***** INPUT *****

Lemma move_grant {A} (permit_of : A → option Permit) request (m : M A) w w' :
  grants permit_of request (clock (readings (gov w))) m →
  gov w' = (m (gov w)).2 → permits w' = keep_permit (permit_of (m (gov w)).1) (permits w) →
  starts w' = starts w → lane_step w w'.
Proof.
  intros Hm Hg Hp Hs. specialize (Hm (gov w) ltac:(done)).
  destruct (permit_of (m (gov w)).1) as [p|]; simpl in Hp.
  - eapply (Move_grant _ _ request p); [by rw Hg|done|done].
  - eapply Move_none; [by rw Hg|done|done].
Qed.

Lemma move_plain w w' :
  mild (gov w) (gov w') → permits w' = permits w → starts w' = starts w → lane_step w w'.
Proof. apply Move_none. Qed.

(** Every step of the code is a move. *)
Lemma step_moves w w' : phases_ok w → step w w' → lane_step w w'.
Proof.
  intros Hph [l Hl]. destruct l; try first [by eapply move_start, Hl
    | by eapply move_cancel_before, Hl | by eapply move_cancel_after, Hl
    | by eapply move_finish, Hl | by eapply move_receipts, Hl];
    simpl in Hl; unfold run_plain, run_grant in Hl; simplify_eq/=;
    try (apply bind_Some in Hl as (c & Hc & Hl); repeat case_match; simplify_eq/=);
    try (by apply move_plain; simpl; eauto using mildly_run, mildly_try_enter, quiet_tick,
      mildly_queue_validate, mildly_queue_turn, mildly_queue_abandon, quiet_is_mild,
      quiet_finish_refresh, quiet_acknowledge, mild_Close, quiet_drain_begin, quiet_drain_take).
  - eapply move_grant; [apply tryAdmit_decide_grants|done..].
  - case_match; apply move_plain; simpl; try done; apply mildly_run, mildly_queue_enter.
  - eapply move_grant; [eapply queue_decide_grants; by eapply Hph|done..].
  - case_match; apply move_plain; simpl; try done; apply quiet_is_mild, quiet_begin_refresh.
  - apply move_plain; [|done..]. apply (mildly_run PersistState), quietly_mildly, quietly_persist.
  - apply move_plain; [|done..]. apply (mildly_run Snapshot), quietly_mildly, quietly_snapshot.
Qed.

(** ** What every move keeps *)

Lemma lane_step_frame w w' : lane_step w w' →
  config (gov w') = config (gov w) ∧ (readings (gov w) ≤ readings (gov w'))%nat
  ∧ (unsafe (telemetry (gov w)) = true → unsafe (telemetry (gov w')) = true).
Proof.
  assert (∀ g g', calm g g' → config g' = config g ∧ (readings g ≤ readings g')%nat
    ∧ (unsafe (telemetry g) = true → unsafe (telemetry g') = true)) as Hcalm by by intros g g' [].
  intros [Hm _ _|r p (now & g1 & g2 & h & H1 & Hn & _ & H2 & _ & H3) _ _
    |aware h p g1 g2 _ _ _ now H1 H2 H3 _ _|exact h p g1 _ _ _ _ H1 H2 _ _].
  - by apply Hcalm, mild_is_calm.
  - apply mild_is_calm, Hcalm in H1 as (C1&R1&U1). apply mild_is_calm, Hcalm in H2 as (C2&R2&U2).
    apply mild_is_calm, Hcalm in H3 as (C3&R3&U3). simpl in *.
    split_and!; [congruence|lia|]. intros Hu%U1. apply U3. simpl. apply U2. by rw unsafe_expire.
  - by apply Hcalm, (start_effects aware p _ _ _ _ H1 H2 H3).
  - assert (calm (gov w) g1 ∧ calm (vacate g1) (gov w')) as [(C1&R1&U1)%Hcalm (C2&R2&U2)%Hcalm]
      by (destruct exact; [split; by apply mild_is_calm|done]).
    simpl in *. split_and!; [congruence|lia|auto].
Qed.

Lemma alter_lookup_phase (m : gmap nat call) i j ph c :
  alter (λ c, {| c_request := c_request c; c_phase := ph |}) i m !! j = Some c →
  c_phase c = ph ∨ m !! j = Some c.
Proof.
  destruct (decide (i = j)) as [->|].
  - rw lookup_alter_eq. destruct (m !! j); [|done]. intros [= <-]. by left.
  - rw lookup_alter_ne //. by right.
Qed.

(** Only a telemetry read moves a goroutine to its decision. *)
Lemma run_calls l w w' j c snapshot healthy now :
  run l w = Some w' → calls w' !! j = Some c → c_phase c = PDecide snapshot healthy now →
  calls w !! j = Some c ∨ now = clock (readings (gov w)).
Proof.
  intros Hl Hc Hp. destruct l; simpl in Hl; unfold run_plain, run_grant, run_permit in Hl;
    try (apply bind_Some in Hl as (c' & Hc' & Hl); repeat case_match);
    try (apply bind_Some in Hc' as (p & Hp' & [= <-]));
    simplify_eq/=; auto.
  all: try (rw /after_step /set_phase /= in Hc;
    apply alter_lookup_phase in Hc as [Hc|?]; [rw Hc in Hp|by left];
    repeat case_match; simplify_eq/=; auto; done).
  - case_match; simpl in Hc; [by left|].
    apply lookup_insert_Some in Hc as [[_ <-]|[_ Hc]]; [done|by left].
  - left. rw /charged in Hc. by case_match.
  - left. by case_match.
Qed.

Lemma step_phases_ok w w' : phases_ok w → step w w' → phases_ok w'.
Proof.
  intros Hph Hs i c sn h now Hc Hp. pose proof (step_moves _ _ Hph Hs) as Hm.
  apply lane_step_frame in Hm as (_ & Hr & _). pose proof (clock_mono _ _ Hr).
  destruct Hs as [l Hl]. destruct (run_calls _ _ _ _ _ _ _ _ Hl Hc Hp) as [Hc'| ->].
  - destruct (Hph _ _ _ _ _ Hc' Hp). lia.
  - split; [apply clock_pos|done].
Qed.

Lemma initial_phases_ok g ts : phases_ok (initial g ts).
Proof. intros i c sn h now Hc. done. Qed.

(** Rule induction: what the moves keep holds in every reachable world. *)
Lemma reachable_ind (I : World → Prop) g ts :
  I (initial g ts) → (∀ w w', phases_ok w → I w → lane_step w w' → I w') →
  ∀ w, rtc step (initial g ts) w → I w.
Proof.
  intros H0 Hstep. enough (∀ w, rtc step (initial g ts) w → phases_ok w ∧ I w) as H.
  { intros w Hw. by apply H. }
  apply rtc_ind_r.
  - split; [apply initial_phases_ok|done].
  - intros w w' Hr Hs [Hph HI]. split; [by eapply step_phases_ok|]. eapply Hstep; [done|done|by apply step_moves].
Qed.

Lemma reachable_phases g ts w : rtc step (initial g ts) w → phases_ok w.
Proof.
  revert w. apply rtc_ind_r; [apply initial_phases_ok|]. intros w w' _ Hs Hp.
  by eapply step_phases_ok.
Qed.

(** C8: refinement.  Every step of every reachable interleaving is a move of
    the abstract lane: it leaves lane and accounting alone, grants the free
    lane after a passed check, starts the attempt of a held permit and charges
    it once, or ends a permit and vacates the lane. *)
Theorem step_refines g ts w w' :
  rtc step (initial g ts) w → step w w' → lane_step w w'.
Proof. intros Hr. by eapply step_moves, reachable_phases. Qed.
End spec.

*****

→ **WORK REQUEST**:
When you output the entries, keep every line exactly as it appears above.

→ **SOLUTION FOR THIS EXERCISE**:
Lemma move_grant {A} (permit_of : A → option Permit) request (m : M A) w w' :
  grants permit_of request (clock (readings (gov w))) m →
  gov w' = (m (gov w)).2 → permits w' = keep_permit (permit_of (m (gov w)).1) (permits w) →
  starts w' = starts w → lane_step w w'.
Proof.
  intros Hm Hg Hp Hs. specialize (Hm (gov w) ltac:(done)).
  destruct (permit_of (m (gov w)).1) as [p|]; simpl in Hp.
  - eapply (Move_grant _ _ request p); [by rw Hg|done|done].
  - eapply Move_none; [by rw Hg|done|done].
Qed.

Lemma move_plain w w' :
  mild (gov w) (gov w') → permits w' = permits w → starts w' = starts w → lane_step w w'.
Proof. apply Move_none. Qed.

(** Every step of the code is a move. *)
Lemma step_moves w w' : phases_ok w → step w w' → lane_step w w'.
Proof.
  intros Hph [l Hl]. destruct l; try first [by eapply move_start, Hl
    | by eapply move_cancel_before, Hl | by eapply move_cancel_after, Hl
    | by eapply move_finish, Hl | by eapply move_receipts, Hl];
    simpl in Hl; unfold run_plain, run_grant in Hl; simplify_eq/=;
    try (apply bind_Some in Hl as (c & Hc & Hl); repeat case_match; simplify_eq/=);
    try (by apply move_plain; simpl; eauto using mildly_run, mildly_try_enter, quiet_tick,
      mildly_queue_validate, mildly_queue_turn, mildly_queue_abandon, quiet_is_mild,
      quiet_finish_refresh, quiet_acknowledge, mild_Close, quiet_drain_begin, quiet_drain_take).
  - eapply move_grant; [apply tryAdmit_decide_grants|done..].
  - case_match; apply move_plain; simpl; try done; apply mildly_run, mildly_queue_enter.
  - eapply move_grant; [eapply queue_decide_grants; by eapply Hph|done..].
  - case_match; apply move_plain; simpl; try done; apply quiet_is_mild, quiet_begin_refresh.
  - apply move_plain; [|done..]. apply (mildly_run PersistState), quietly_mildly, quietly_persist.
  - apply move_plain; [|done..]. apply (mildly_run Snapshot), quietly_mildly, quietly_snapshot.
Qed.

(** ** What every move keeps *)

Lemma lane_step_frame w w' : lane_step w w' →
  config (gov w') = config (gov w) ∧ (readings (gov w) ≤ readings (gov w'))%nat
  ∧ (unsafe (telemetry (gov w)) = true → unsafe (telemetry (gov w')) = true).
Proof.
  assert (∀ g g', calm g g' → config g' = config g ∧ (readings g ≤ readings g')%nat
    ∧ (unsafe (telemetry g) = true → unsafe (telemetry g') = true)) as Hcalm by by intros g g' [].
  intros [Hm _ _|r p (now & g1 & g2 & h & H1 & Hn & _ & H2 & _ & H3) _ _
    |aware h p g1 g2 _ _ _ now H1 H2 H3 _ _|exact h p g1 _ _ _ _ H1 H2 _ _].
  - by apply Hcalm, mild_is_calm.
  - apply mild_is_calm, Hcalm in H1 as (C1&R1&U1). apply mild_is_calm, Hcalm in H2 as (C2&R2&U2).
    apply mild_is_calm, Hcalm in H3 as (C3&R3&U3). simpl in *.
    split_and!; [congruence|lia|]. intros Hu%U1. apply U3. simpl. apply U2. by rw unsafe_expire.
  - by apply Hcalm, (start_effects aware p _ _ _ _ H1 H2 H3).
  - assert (calm (gov w) g1 ∧ calm (vacate g1) (gov w')) as [(C1&R1&U1)%Hcalm (C2&R2&U2)%Hcalm]
      by (destruct exact; [split; by apply mild_is_calm|done]).
    simpl in *. split_and!; [congruence|lia|auto].
Qed.

Lemma alter_lookup_phase (m : gmap nat call) i j ph c :
  alter (λ c, {| c_request := c_request c; c_phase := ph |}) i m !! j = Some c →
  c_phase c = ph ∨ m !! j = Some c.
Proof.
  destruct (decide (i = j)) as [->|].
  - rw lookup_alter_eq. destruct (m !! j); [|done]. intros [= <-]. by left.
  - rw lookup_alter_ne //. by right.
Qed.

(** Only a telemetry read moves a goroutine to its decision. *)
Lemma run_calls l w w' j c snapshot healthy now :
  run l w = Some w' → calls w' !! j = Some c → c_phase c = PDecide snapshot healthy now →
  calls w !! j = Some c ∨ now = clock (readings (gov w)).
Proof.
  intros Hl Hc Hp. destruct l; simpl in Hl; unfold run_plain, run_grant, run_permit in Hl;
    try (apply bind_Some in Hl as (c' & Hc' & Hl); repeat case_match);
    try (apply bind_Some in Hc' as (p & Hp' & [= <-]));
    simplify_eq/=; auto.
  all: try (rw /after_step /set_phase /= in Hc;
    apply alter_lookup_phase in Hc as [Hc|?]; [rw Hc in Hp|by left];
    repeat case_match; simplify_eq/=; auto; done).
  - case_match; simpl in Hc; [by left|].
    apply lookup_insert_Some in Hc as [[_ <-]|[_ Hc]]; [done|by left].
  - left. rw /charged in Hc. by case_match.
  - left. by case_match.
Qed.

Lemma step_phases_ok w w' : phases_ok w → step w w' → phases_ok w'.
Proof.
  intros Hph Hs i c sn h now Hc Hp. pose proof (step_moves _ _ Hph Hs) as Hm.
  apply lane_step_frame in Hm as (_ & Hr & _). pose proof (clock_mono _ _ Hr).
  destruct Hs as [l Hl]. destruct (run_calls _ _ _ _ _ _ _ _ Hl Hc Hp) as [Hc'| ->].
  - destruct (Hph _ _ _ _ _ Hc' Hp). lia.
  - split; [apply clock_pos|done].
Qed.

Lemma initial_phases_ok g ts : phases_ok (initial g ts).
Proof. intros i c sn h now Hc. done. Qed.

(** Rule induction: what the moves keep holds in every reachable world. *)
Lemma reachable_ind (I : World → Prop) g ts :
  I (initial g ts) → (∀ w w', phases_ok w → I w → lane_step w w' → I w') →
  ∀ w, rtc step (initial g ts) w → I w.
Proof.
  intros H0 Hstep. enough (∀ w, rtc step (initial g ts) w → phases_ok w ∧ I w) as H.
  { intros w Hw. by apply H. }
  apply rtc_ind_r.
  - split; [apply initial_phases_ok|done].
  - intros w w' Hr Hs [Hph HI]. split; [by eapply step_phases_ok|]. eapply Hstep; [done|done|by apply step_moves].
Qed.

Lemma reachable_phases g ts w : rtc step (initial g ts) w → phases_ok w.
Proof.
  revert w. apply rtc_ind_r; [apply initial_phases_ok|]. intros w w' _ Hs Hp.
  by eapply step_phases_ok.
Qed.

(** C8: refinement.  Every step of every reachable interleaving is a move of
    the abstract lane: it leaves lane and accounting alone, grants the free
    lane after a passed check, starts the attempt of a held permit and charges
    it once, or ends a permit and vacates the lane. *)
Theorem step_refines g ts w w' :
  rtc step (initial g ts) w → step w w' → lane_step w w'.
Proof. intros Hr. by eapply step_moves, reachable_phases. Qed.
End spec.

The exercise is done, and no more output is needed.